More students are opting for business education as new commercial institutions like bank, insurance and other financial service providers are coming up, according to a research by Bangladesh Freedom Foundation, a non-governmental organisation.
Besides, some go on to study humanities to complete the courses with less effort and expenses, it mentioned adding, the learners also lack confidence and motivation to study science.
The number of science students at secondary level in 2010 had plummeted to almost half that twenty years back.
Experts have identified weak teaching and assessment methods, irregular practical classes and poor salaries of the teachers as some of the major reasons for the quantitative decline in science education.
Although the government envisages building a “Digital Bangladesh,” its apparent failure to address the problem has frustrated the scholars.
They fear this trend would create a huge dearth of human resources educated in science and technology in near future unless urgent steps are taken to attract more students in science education.

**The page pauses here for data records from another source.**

Lemma delete_ext fuel h key c k :
  key ≠ [] → Forall nib key → is_full c → wf c → tkey k →
  (∀ k' v, has (ShortNode h key (Some c)) k' v → length k' ≤ length k)%nat →
  (∀ k', tkey k' → (∀ k2 v, has c k2 v → length k2 ≤ length k')%nat → (length k' < length k)%nat →
     delete_post c k' (delete fuel st (Some c) k')) →
  delete_post (ShortNode h key (Some c)) k (delete (S fuel) st (Some (ShortNode h key (Some c))) k).
Proof.
  intros Hne Hkey Hfull Hc Hk Hlen IH. cbn [delete].
  assert (∀ c', (∀ v, ¬ has (ShortNode h key (Some c)) k v) → wf c' → equiv c c' →
    delete_post (ShortNode h key (Some c)) k (Ret (None, false, Some (ShortNode [] key (Some c'))))) as Habs.
  { intros c' Hno Hc' Heq. split_and!; [done| |by apply equiv_short].
    apply wf_ext; try done; [by apply Heq|by left]. }
  destruct (prefixLen_le k key) as [Hle1 Hle2].
  destruct (Nat.eqb_spec (prefixLen k key) (length k)) as [E|Hn].
  { apply prefixLen_all in E as [k' ->]. apply Forall_app in Hkey as [Hkey _].
    rewrite <- (app_nil_r k) in Hk. apply tkey_app_inv in Hk; [by inversion Hk|done]. }
  destruct (Nat.eqb_spec (prefixLen k key) 0) as [E|Hp].
  { apply Habs; [|done|done]. intros v (k' & -> & _)%has_short_inv. rewrite prefixLen_prefix in E. by destruct key. }
  set (p := prefixLen k key) in *. assert (tkey (drop p k)) as Hk' by (apply tkey_drop; [done|lia]).
  assert (∀ k2 v, has c k2 v → length key + length k2 ≤ length k)%nat as Hlen'.
  { intros k2 v H2. specialize (Hlen (key ++ k2) v). rewrite length_app in Hlen. apply Hlen. by constructor. }
  specialize (IH (drop p k) Hk'). rewrite length_drop in IH.
  specialize (IH ltac:(intros k2 v H2; specialize (Hlen' k2 v H2); lia) ltac:(lia)).
  assert (p = length key → key ++ drop p k = k) as Hsplit.
  { intros E. rewrite <- (take_drop p k) at 2. f_equal. unfold p in *.
    by rewrite take_prefixLen, E, firstn_all. }
  assert (∀ v, has (ShortNode h key (Some c)) k v ↔ p = length key ∧ has c (drop p k) v) as Hiff.
  { intros v. rewrite has_short_inv. split.
    - intros (k' & -> & Hv). unfold p. rewrite prefixLen_prefix, drop_app_length. done.
    - intros [E Hv]. exists (drop p k). by rewrite Hsplit. }
  assert (∀ v, has c (drop p k) v → p = length key) as Hfit.
  { intros v Hv. specialize (Hlen' _ _ Hv). rewrite length_drop in Hlen'. lia. }
  destruct (delete fuel st (Some c) (drop p k)) as [[[[n'|] []] self]| |]; try done; cbn [obind negb].
  - destruct IH as ((v & Hv) & Hn' & Hr' & Hhas).
    assert (delete_post (ShortNode h key (Some c)) k (Ret (Some (below key n'), true, Some (ShortNode [] key self))))
      as Hpost.
    { split_and!; [exists v; by apply Hiff; eauto|by apply below_wf|by destruct n'|]. intros k2 v2.
      rewrite below_has, has_short_inv by done. setoid_rewrite Hhas.
      pose proof (Hsplit (Hfit v Hv)) as Ek. split.
      - intros (k3 & -> & Hne3 & H3). split; [|eauto]. intros E. rewrite <- Ek in E. by apply app_inv_head in E.
      - intros (Hne3 & k3 & -> & H3). exists k3. split_and!; [done| |done]. intros ->. by rewrite Ek in Hne3. }
    by destruct n' as [| |].
  - destruct IH as ((v & Hv) & Hall). split; [exists v; by apply Hiff; eauto|].
    intros k2 v2 (k3 & -> & H3)%has_short_inv. rewrite (Hall _ _ H3). eauto.
  - destruct self as [c'|]; [|done]. destruct IH as (Hno & Hc' & Heq). apply Habs; try done.
    intros v [_ Hv]%Hiff. by apply (Hno v).
Qed.

(** The full node once the deletion below the edge [i] has found the key. *)
Lemma delete_full_found h e value children i k newChild self :
  index i → length children = 16%nat →
  (∀ j n, nib j → edge value children j = Some n → wf n) →
  (∀ n, value = Some n → is_value n) →
  two value children → (i = 16 → newChild = None) →
  (∀ n', newChild = Some n' → wf n') → (∃ v, has (FullNode h e value children) (i :: k) v) →
  (∀ k' v', (∃ m, newChild = Some m ∧ has m k' v') ↔
     k' ≠ k ∧ ∃ n, edge value children i = Some n ∧ has n k' v') →
  delete_post (FullNode h e value children) (i :: k)
    (let~ nc := setEdge i newChild (FullNode [] 0 value children) in
     let~ r := collapse st nc in
     match r with Some nc => Ret (nc, true, self) | None => Ret (None, false, self) end).
Proof.
  intros Hi Hl Hc Hv Htwo H16 Hwf Hfound Hhas. rewrite setEdge_full by done. cbn [obind].
  destruct (collapse_wf (set_value i newChild value) (set_children i newChild children))
    as (n' & -> & Hn' & Hr' & Hsame).
  - by rewrite length_set_children.
  - intros j n Hj. rewrite edge_set by auto with go. case_decide; eauto.
  - intros n. unfold set_value. destruct (Z.eqb_spec i 16) as [E|]; [|auto]. by rewrite H16.
  - destruct Htwo as (a & b & Hab & Ha & Hb & Hea & Heb).
    destruct (decide (a = i)) as [->|]; [exists b|exists a]; rewrite edge_set, decide_False by congruence; done.
  - cbn [obind]. split_and!; try done. intros k' v'. rewrite Hsame, !has_full_inv. split.
    + intros (j & k2 & n & -> & Hj & Hm & Hk). rewrite edge_set in Hm by done. case_decide; [subst j|].
      * destruct (proj1 (Hhas k2 v') (ex_intro _ n (conj Hm Hk))) as (Hne & m & ? & ?).
        split; [congruence|eauto 7].
      * split; [congruence|eauto 7].
    + intros (Hne & j & k2 & n & -> & Hj & Hm & Hk). exists j, k2. rewrite edge_set by done.
      case_decide; [subst j|by exists n].
      destruct (proj2 (Hhas k2 v')) as (m & ? & ?); [split; [congruence|eauto]|]. by exists m.
Qed.

Lemma delete_full fuel h e value children k :
  length children = 16%nat →
  (∀ i n, nib i → edge value children i = Some n → wf n) →
  (∀ n, value = Some n → is_value n) →
  two value children → hok h (FullNode h e value children) → epoch_ok h e →
  (1 ≤ fuel)%nat → tkey k →
  (∀ k' v, has (FullNode h e value children) k' v → length k' ≤ length k)%nat →
  (∀ i n k', nib i → edge value children i = Some n → tkey k' →
     (∀ k2 v, has n k2 v → length k2 ≤ length k')%nat → (length k' < length k)%nat →
     delete_post n k' (delete fuel st (Some n) k')) →
  delete_post (FullNode h e value children) k (delete (S fuel) st (Some (FullNode h e value children)) k).
Proof.
  intros Hl Hc Hv Htwo Hh He Hf Hk Hlen IH. cbn [delete].
  destruct k as [|i k]; [by inversion Hk|].
  assert (index i) as Hi by (inversion Hk; subst; [done|auto with go]).
  rewrite getEdge_edge by done. cbn [obind]. pose proof (has_full_at h e value children i k) as Hat.
  destruct (edge value children i) as [n|] eqn:Ei.
  2:{ destruct fuel as [|fuel]; [lia|]. cbn [delete obind negb]. rewrite setEdge_full by done. cbn [obind].
      destruct (set_same i value children Hi Hl) as [Es1 Es2]. rewrite Ei in Es1, Es2. rewrite Es1, Es2.
      split_and!; [|by constructor|done]. intros v. rewrite Hat by done. by intros (? & ? & _). }
  destruct (decide (i = 16)) as [->|Hne].
  - assert (k = []) as -> by (inversion Hk; subst; [done|unfold nib in *; lia]).
    change (value = Some n) in Ei. destruct (Hv n Ei) as (b & Hb & ->). destruct fuel as [|fuel]; [lia|].
    cbn [delete]. rewrite bool_decide_true by done. cbn [negb obind]. rewrite setEdge_full by done. cbn [obind].
    apply delete_full_found; try done.
    + exists b. rewrite Hat by done. eexists. split; [done|constructor].
    + intros k' v'. change (edge value children 16) with value. rewrite Ei. split; [by intros (? & ? & _)|].
      by intros (Hne & ? & [= <-] & [? _]%has_value_inv).
  - assert (nib i ∧ tkey k) as [Hnib Hk'] by (inversion Hk; subst; done).
    specialize (IH i n k Hnib Ei Hk').
    assert (∀ k2 v, has n k2 v → length k2 ≤ length k)%nat as Hlen'.
    { intros k2 v H2. specialize (Hlen (i :: k2) v). simpl in Hlen. apply le_S_n, Hlen. by eapply has_full. }
    specialize (IH Hlen' ltac:(simpl; lia)).
    assert (∀ m, edge value children i = Some m → m = n) as Hm by (intros m; rewrite Ei; congruence).
    destruct (delete fuel st (Some n) k) as [[[[n'|] []] self]| |]; try done; cbn [obind negb];
      rewrite setEdge_full by done; cbn [obind].
    + destruct IH as ((v & Hv') & Hn' & Hr' & Hhas). apply delete_full_found; try done.
      * by intros ? [= <-].
      * exists v. rewrite Hat by done. eauto.
      * intros k' v'. rewrite Ei. split.
        -- intros (? & [= <-] & [? ?]%Hhas). eauto.
        -- intros (? & ? & [= <-] & ?). exists n'. by rewrite Hhas.
    + destruct IH as ((v & Hv') & Hall). apply delete_full_found; try done.
      * exists v. rewrite Hat by done. eauto.
      * intros k' v'. rewrite Ei. split; [by intros (? & ? & _)|].
        intros (Hne' & ? & [= <-] & Hk2). by apply Hall in Hk2.
    + destruct self as [n'|]; [|done]. destruct IH as (Hno & Hn' & Heq).
      pose proof (equiv_full h h e e value children i n n' Hi Hl Ei Heq) as Heq'. split_and!; [| |done].
      * intros v. rewrite Hat by done. intros (? & [= <-] & ?). by apply (Hno v).
      * apply wf_set; try done; [by apply two_set|by eapply hok_equiv].
Qed.

Lemma delete_wf n : wf n → ∀ k fuel, tkey k →
  (∀ k' v, has n k' v → length k' ≤ length k)%nat → (need n k ≤ fuel)%nat →
  delete_post n k (delete fuel st (Some n) k).
Proof.
  induction 1 as [r n Hr0 Hl Hr Henc Hn IH|h key b Hkey Hb Hh|h key c Hne Hkey Hfull Hc IH Hh|h e value children Hl Hc IH Hv Htwo Hh He];
    intros k fuel Hk Hlen Hf; unfold need in Hf; cbn [is_ref] in Hf;
    (assert (0 < length k)%nat as Hpos by (destruct Hk; simpl; lia));
    (destruct fuel as [|fuel]; [lia|]).
  - cbn [delete]. rewrite Hl. cbn [obind].
    assert (∀ k v, has (ValueNode true (Some r)) k v ↔ has n k v) as Href by (intros; by apply has_ref_inv).
    specialize (IH k fuel Hk). unfold need in IH. rewrite Hr in IH.
    specialize (IH ltac:(intros ? ? ?%Href; eauto) ltac:(lia)).
    destruct (delete fuel st (Some n) k) as [[[[n'|] []] [self|]]| |]; try done; cbn [obind delete_post] in *;
      setoid_rewrite Href; try done.
    destruct IH as (Hno & _ & _). split_and!; [done|by eapply wf_ref|done].
  - apply delete_leaf; try done; lia.
  - apply delete_ext; try done. intros k' Hk' Hlen' Hlt. apply IH; [done|done|].
    pose proof (need_le c k'). lia.
  - apply delete_full; try done; [lia|]. intros i n k' Hi Hn Hk' Hlen' Hlt. apply (IH i n Hi Hn); [done|done|].
    pose proof (need_le n k'). lia.
Qed.
End spec.
(** [n2] is what decoding the value of [n] gives in the storage [st']. *)
Record decoded (st st' : Storage) (n n2 : Node) : Prop := {
  de_plain : plain st' n2;
  de_has k v : has st n k v ↔ has st' n2 k v;
  de_full : is_full st n ↔ is_full st' n2;
  de_enc : enc n2 = enc n;
}.

Definition decoded_opt (st st' : Storage) (o o2 : option Node) : Prop :=
  match o, o2 with
  | None, None => True
  | Some n, Some n2 =>
      decodeNode (item_of (enc n)) = Ret (Ok n2) ∧ item_of (enc n) ≠ IBytes [] ∧ decoded st st' n n2
  | _, _ => False
  end.

Lemma decode_children st st' ch ch2 iv acc :
  Forall2 (decoded_opt st st') ch ch2 →
  decode_elems ((item_of <$> (enc_opt <$> ch)) ++ [iv]) acc = decode_elems [iv] (acc ++ ch2).
Proof.
  intros Hch. revert acc. induction Hch as [|o o2 ch ch2 Ho _ IH]; intros acc; [by rewrite app_nil_r|].
  rewrite !fmap_cons. cbn [app]. set (l := (item_of <$> (enc_opt <$> ch)) ++ [iv]) in *.
  assert (l ≠ []) as Hl by (unfold l; by destruct ch).
  destruct o as [n|], o2 as [n2|]; try done; cbn [enc_opt].
  - destruct Ho as (Hd & Hne & _). rewrite decode_elems_cons by done. rewrite Hd. cbn.
    rewrite IH, <- app_assoc. done.
  - cbn [item_of]. rewrite decode_elems_nil by done. rewrite IH, <- app_assoc. done.
Qed.

Lemma decoded_edges st st' value ch ch2 i :
  Forall2 (decoded_opt st st') ch ch2 → nib i →
  decoded_opt st st' (edge value ch i) (edge value ch2 i).
Proof.
  intros Hch Hi. unfold edge. unfold nib in Hi. rewrite (proj2 (Z.eqb_neq i 16)) by lia.
  destruct (ch !! Z.to_nat i) as [o|] eqn:E.
  - destruct (Forall2_lookup_l _ _ _ _ _ Hch E) as (o2 & -> & Ho). simpl. by destruct o, o2.
  - apply lookup_ge_None in E. rewrite (Forall2_length _ _ _ Hch) in E. by rewrite (proj2 (lookup_ge_None _ _) E).
Qed.
Lemma Lookup_rep Q t m k :
  txn_rep Q t m → Forall byte_range k →
  ∃ root, txn_Lookup t k = Ret (m !! k, mkTrieTxn root (tt_epoch t) (tt_storage t)) ∧
          txn_rep Q (mkTrieTxn root (tt_epoch t) (tt_storage t)) m.
Proof.
  intros [Hep Hrep] Hk. unfold txn_Lookup. destruct (tt_root t) as [n|] eqn:Er.
  - pose proof (rr_wf _ _ _ _ _ Hrep n eq_refl) as Hn.
    pose proof (lookup_wf (tt_storage t) _ (tt_epoch t) (HPs_equiv Q (tt_storage t)) n Hn (bytesToHexNibbles k)
      (trie_fuel (bytesToHexNibbles k)) (tkey_nibbles k Hk)
      ltac:(pose proof (need_le n (bytesToHexNibbles k)); unfold trie_fuel; lia)) as Hp.
    destruct (lookup _ _ _ _) as [[[ret res] self]| |]; [|done..].
    destruct Hp as (Hres & (n' & Hkept & Hn' & Hk' & _ & _) & Hret & Hself). cbn [obind].
    eexists. split; [|split; [done|]].
    + do 2 f_equal. apply option_eq. intros v. by rewrite Hres, (rep_lookup _ _ _ _ _ _ _ Hrep Hk).
    + cbn [tt_root tt_epoch tt_storage]. destruct (is_ref n); [by rewrite Hself|].
      rewrite (Hret eq_refl) in Hkept. simpl in Hkept. subst self. by apply (rep_equiv _ _ _ _ _ _ _ _ _ Hrep).
  - apply rep_None in Hrep as ->. exists None. split; [|split; [done|by apply rep_None]].
    unfold trie_fuel. by rewrite lookup_empty, Nat.add_comm.
Qed.

(** The keys of the map with one more. *)
Lemma insert_keys m k v : Forall byte_range k → (∀ k v, m !! k = Some v → Forall byte_range k) →
  ∀ k' v', <[k := v]> m !! k' = Some v' → Forall byte_range k'.
Proof. intros Hk Hm k' v'. rewrite lookup_insert. case_decide; [by subst|eauto]. Qed.

Lemma insert_has m k v kk v' : Forall byte_range k → (∀ k v, m !! k = Some v → Forall byte_range k) →
  (kk = bytesToHexNibbles k ∧ v' = v ∨
   kk ≠ bytesToHexNibbles k ∧ (∃ k', kk = bytesToHexNibbles k' ∧ m !! k' = Some v')) ↔
  ∃ k', kk = bytesToHexNibbles k' ∧ <[k := v]> m !! k' = Some v'.
Proof.
  intros Hk Hm. split.
  - intros [[-> ->]|[Hne (k' & -> & Hk')]]; [exists k; by rewrite lookup_insert_eq|].
    exists k'. split; [done|]. rewrite lookup_insert_ne; [done|]. by intros <-.
  - intros (k' & -> & Hk'). rewrite lookup_insert in Hk'. case_decide; simplify_eq; [by left|right].
    split; [|eauto]. intros E. apply bytesToHexNibbles_inj in E; [by subst|eauto|done].
Qed.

“It’s alarming that the number of science students in the country is becoming fewer,” educationist Prof Jamilur Reza Choudhury told The Daily Star.
If the government does not give utmost importance to science education and take proper steps, the number would reduce even further, he mentioned.
He also blamed poor teaching quality and infrastructure for the declining number of science students.
“Many teachers do not clearly understand science and thus fail to make the students understand their lessons properly in classrooms,” he pointed out.
Citing an example Jamilur said the Indian government is providing scholarship to the youngsters who are interested in science from primary to post-graduation levels. “We need to take a similar initiative to attract more students to science studies.”
He suggested training the teachers and building up laboratory and other infrastructures.
Prof Mohammad Kaykobad of Bangladesh University of Engineering and Technology (Buet) stressed the importance of arranging competitions to popularise science and making the science books easier and attractive.
He also recommended creating more jobs for the science graduates. “To do so, the country has to be production-oriented and the labour market should be expanded.”
Admitting the problem, Education Minister Nurul Islam Nahid said, “We’ve launched a campaign in schools to popularise science education. We are updating the science curriculum to make it attractive and enjoyable to the learners.”
The ministry has also introduced mobile laboratories equipped with scientific materials to visit different schools, he added.
He laid emphasis on increasing budgetary allocation for the development of science education.
To identify the obstacles in science studies and find ways to popularise it among the students, the education ministry in September 2010 had formed a 27-member committee.
Contacted, Prof Sirajul Hoque, member secretary of the committee, said they have prepared a draft report and will submit it to the ministry soon.